■ **Instructions for the task**
Please restate, word for word, the lines below that begin at the one with "JString (s : string)" and end at the one with "(message : string).". Leave out all other lines.
++++++++++
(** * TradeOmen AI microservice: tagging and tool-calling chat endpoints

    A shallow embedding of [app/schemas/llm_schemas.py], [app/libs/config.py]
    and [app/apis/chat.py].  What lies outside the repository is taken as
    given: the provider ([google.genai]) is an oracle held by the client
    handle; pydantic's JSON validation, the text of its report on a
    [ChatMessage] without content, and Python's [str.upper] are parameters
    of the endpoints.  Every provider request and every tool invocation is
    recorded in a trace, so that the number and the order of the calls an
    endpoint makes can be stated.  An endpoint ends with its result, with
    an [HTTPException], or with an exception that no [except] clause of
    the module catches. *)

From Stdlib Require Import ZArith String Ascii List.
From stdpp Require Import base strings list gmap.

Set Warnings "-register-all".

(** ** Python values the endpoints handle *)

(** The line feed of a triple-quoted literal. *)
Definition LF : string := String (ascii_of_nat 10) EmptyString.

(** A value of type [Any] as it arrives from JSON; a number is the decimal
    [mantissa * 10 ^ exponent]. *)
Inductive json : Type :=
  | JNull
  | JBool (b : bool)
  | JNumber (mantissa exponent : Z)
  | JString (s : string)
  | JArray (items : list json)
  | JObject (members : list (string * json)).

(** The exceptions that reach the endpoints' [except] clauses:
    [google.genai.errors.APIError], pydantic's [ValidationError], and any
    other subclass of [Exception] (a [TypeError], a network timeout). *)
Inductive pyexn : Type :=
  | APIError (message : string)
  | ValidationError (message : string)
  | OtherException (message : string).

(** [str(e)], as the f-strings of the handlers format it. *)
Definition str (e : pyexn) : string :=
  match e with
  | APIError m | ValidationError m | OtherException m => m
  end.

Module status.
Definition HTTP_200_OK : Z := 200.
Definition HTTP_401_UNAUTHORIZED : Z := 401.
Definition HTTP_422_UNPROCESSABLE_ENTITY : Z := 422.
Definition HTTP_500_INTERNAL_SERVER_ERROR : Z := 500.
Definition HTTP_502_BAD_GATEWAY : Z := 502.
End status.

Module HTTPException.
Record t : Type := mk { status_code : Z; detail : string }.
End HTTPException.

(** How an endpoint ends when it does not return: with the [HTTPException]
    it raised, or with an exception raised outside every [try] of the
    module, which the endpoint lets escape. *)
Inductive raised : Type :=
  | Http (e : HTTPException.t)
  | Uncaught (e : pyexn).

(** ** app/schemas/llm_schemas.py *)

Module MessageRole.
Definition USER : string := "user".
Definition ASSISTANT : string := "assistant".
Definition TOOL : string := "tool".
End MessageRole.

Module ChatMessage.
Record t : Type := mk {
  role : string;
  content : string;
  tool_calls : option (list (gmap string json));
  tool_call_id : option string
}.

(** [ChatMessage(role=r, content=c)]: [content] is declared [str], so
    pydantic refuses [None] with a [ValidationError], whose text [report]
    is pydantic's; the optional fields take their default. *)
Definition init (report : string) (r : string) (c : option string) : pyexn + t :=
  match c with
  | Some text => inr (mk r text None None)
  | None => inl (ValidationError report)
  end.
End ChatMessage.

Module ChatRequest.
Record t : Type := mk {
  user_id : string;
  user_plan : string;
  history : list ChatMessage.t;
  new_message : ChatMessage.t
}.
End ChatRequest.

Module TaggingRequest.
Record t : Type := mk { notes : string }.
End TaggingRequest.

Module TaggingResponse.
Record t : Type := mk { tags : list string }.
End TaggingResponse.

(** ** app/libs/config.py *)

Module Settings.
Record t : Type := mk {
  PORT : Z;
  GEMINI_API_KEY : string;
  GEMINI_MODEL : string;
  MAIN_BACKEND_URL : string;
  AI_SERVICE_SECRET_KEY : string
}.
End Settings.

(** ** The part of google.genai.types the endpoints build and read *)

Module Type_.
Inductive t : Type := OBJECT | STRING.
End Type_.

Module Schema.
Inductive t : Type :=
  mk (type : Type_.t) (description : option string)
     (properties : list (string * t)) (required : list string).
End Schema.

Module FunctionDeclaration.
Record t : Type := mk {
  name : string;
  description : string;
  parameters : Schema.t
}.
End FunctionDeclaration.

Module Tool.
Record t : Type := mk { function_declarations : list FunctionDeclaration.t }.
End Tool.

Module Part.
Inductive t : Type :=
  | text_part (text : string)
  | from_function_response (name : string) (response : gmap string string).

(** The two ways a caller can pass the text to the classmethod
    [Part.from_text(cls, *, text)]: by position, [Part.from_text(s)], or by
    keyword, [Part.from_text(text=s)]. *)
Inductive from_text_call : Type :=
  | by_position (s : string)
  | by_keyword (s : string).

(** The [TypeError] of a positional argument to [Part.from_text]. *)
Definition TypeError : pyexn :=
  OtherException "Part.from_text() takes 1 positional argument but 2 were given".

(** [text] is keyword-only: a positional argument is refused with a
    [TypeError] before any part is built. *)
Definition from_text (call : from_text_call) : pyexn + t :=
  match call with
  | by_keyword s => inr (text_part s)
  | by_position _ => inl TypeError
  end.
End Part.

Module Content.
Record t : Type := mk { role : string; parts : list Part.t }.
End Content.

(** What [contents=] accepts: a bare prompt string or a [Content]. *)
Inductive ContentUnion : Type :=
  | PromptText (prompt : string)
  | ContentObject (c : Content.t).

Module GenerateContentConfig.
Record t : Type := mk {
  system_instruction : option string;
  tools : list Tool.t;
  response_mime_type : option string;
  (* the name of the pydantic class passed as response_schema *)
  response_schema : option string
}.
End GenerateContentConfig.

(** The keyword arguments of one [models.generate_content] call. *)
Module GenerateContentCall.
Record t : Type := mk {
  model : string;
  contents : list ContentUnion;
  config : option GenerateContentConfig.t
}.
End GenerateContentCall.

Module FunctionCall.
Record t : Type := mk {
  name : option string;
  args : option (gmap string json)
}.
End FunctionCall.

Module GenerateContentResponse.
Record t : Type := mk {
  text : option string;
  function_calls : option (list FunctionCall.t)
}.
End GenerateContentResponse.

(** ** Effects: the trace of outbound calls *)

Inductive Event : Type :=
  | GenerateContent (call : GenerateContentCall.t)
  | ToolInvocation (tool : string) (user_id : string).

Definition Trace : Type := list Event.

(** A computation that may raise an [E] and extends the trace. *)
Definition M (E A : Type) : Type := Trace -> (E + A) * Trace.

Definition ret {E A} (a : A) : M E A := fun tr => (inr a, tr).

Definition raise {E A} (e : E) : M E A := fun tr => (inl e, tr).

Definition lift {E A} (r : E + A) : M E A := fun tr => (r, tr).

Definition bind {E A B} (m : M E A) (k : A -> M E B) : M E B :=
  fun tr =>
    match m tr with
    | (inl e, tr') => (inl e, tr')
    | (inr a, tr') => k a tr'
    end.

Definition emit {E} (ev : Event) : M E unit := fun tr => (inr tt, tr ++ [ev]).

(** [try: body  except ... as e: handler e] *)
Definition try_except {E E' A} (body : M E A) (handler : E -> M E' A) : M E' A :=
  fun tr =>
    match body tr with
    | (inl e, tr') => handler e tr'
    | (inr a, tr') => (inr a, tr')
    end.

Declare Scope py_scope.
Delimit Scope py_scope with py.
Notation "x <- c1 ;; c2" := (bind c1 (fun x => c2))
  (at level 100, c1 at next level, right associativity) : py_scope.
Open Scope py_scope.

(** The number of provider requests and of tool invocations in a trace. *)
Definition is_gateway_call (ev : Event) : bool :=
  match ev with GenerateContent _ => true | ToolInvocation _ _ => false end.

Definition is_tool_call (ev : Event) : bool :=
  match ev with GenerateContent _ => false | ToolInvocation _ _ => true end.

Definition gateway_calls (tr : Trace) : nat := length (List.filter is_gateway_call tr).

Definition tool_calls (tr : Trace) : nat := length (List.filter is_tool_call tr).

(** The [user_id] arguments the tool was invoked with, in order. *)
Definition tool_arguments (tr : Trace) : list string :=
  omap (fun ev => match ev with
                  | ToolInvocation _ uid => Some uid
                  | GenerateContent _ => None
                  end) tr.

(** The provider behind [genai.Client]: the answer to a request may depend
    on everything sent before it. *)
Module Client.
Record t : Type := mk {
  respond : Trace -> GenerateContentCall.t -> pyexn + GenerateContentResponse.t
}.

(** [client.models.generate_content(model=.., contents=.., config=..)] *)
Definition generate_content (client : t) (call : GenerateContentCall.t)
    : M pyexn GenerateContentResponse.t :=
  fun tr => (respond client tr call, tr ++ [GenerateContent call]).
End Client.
++++++++++
■ **Output for this exercise**
  | JString (s : string)
  | JArray (items : list json)
  | JObject (members : list (string * json)).

(** The exceptions that reach the endpoints' [except] clauses:
    [google.genai.errors.APIError], pydantic's [ValidationError], and any
    other subclass of [Exception] (a [TypeError], a network timeout). *)
Inductive pyexn : Type :=
  | APIError (message : string)
  | ValidationError (message : string)
  | OtherException (message : string).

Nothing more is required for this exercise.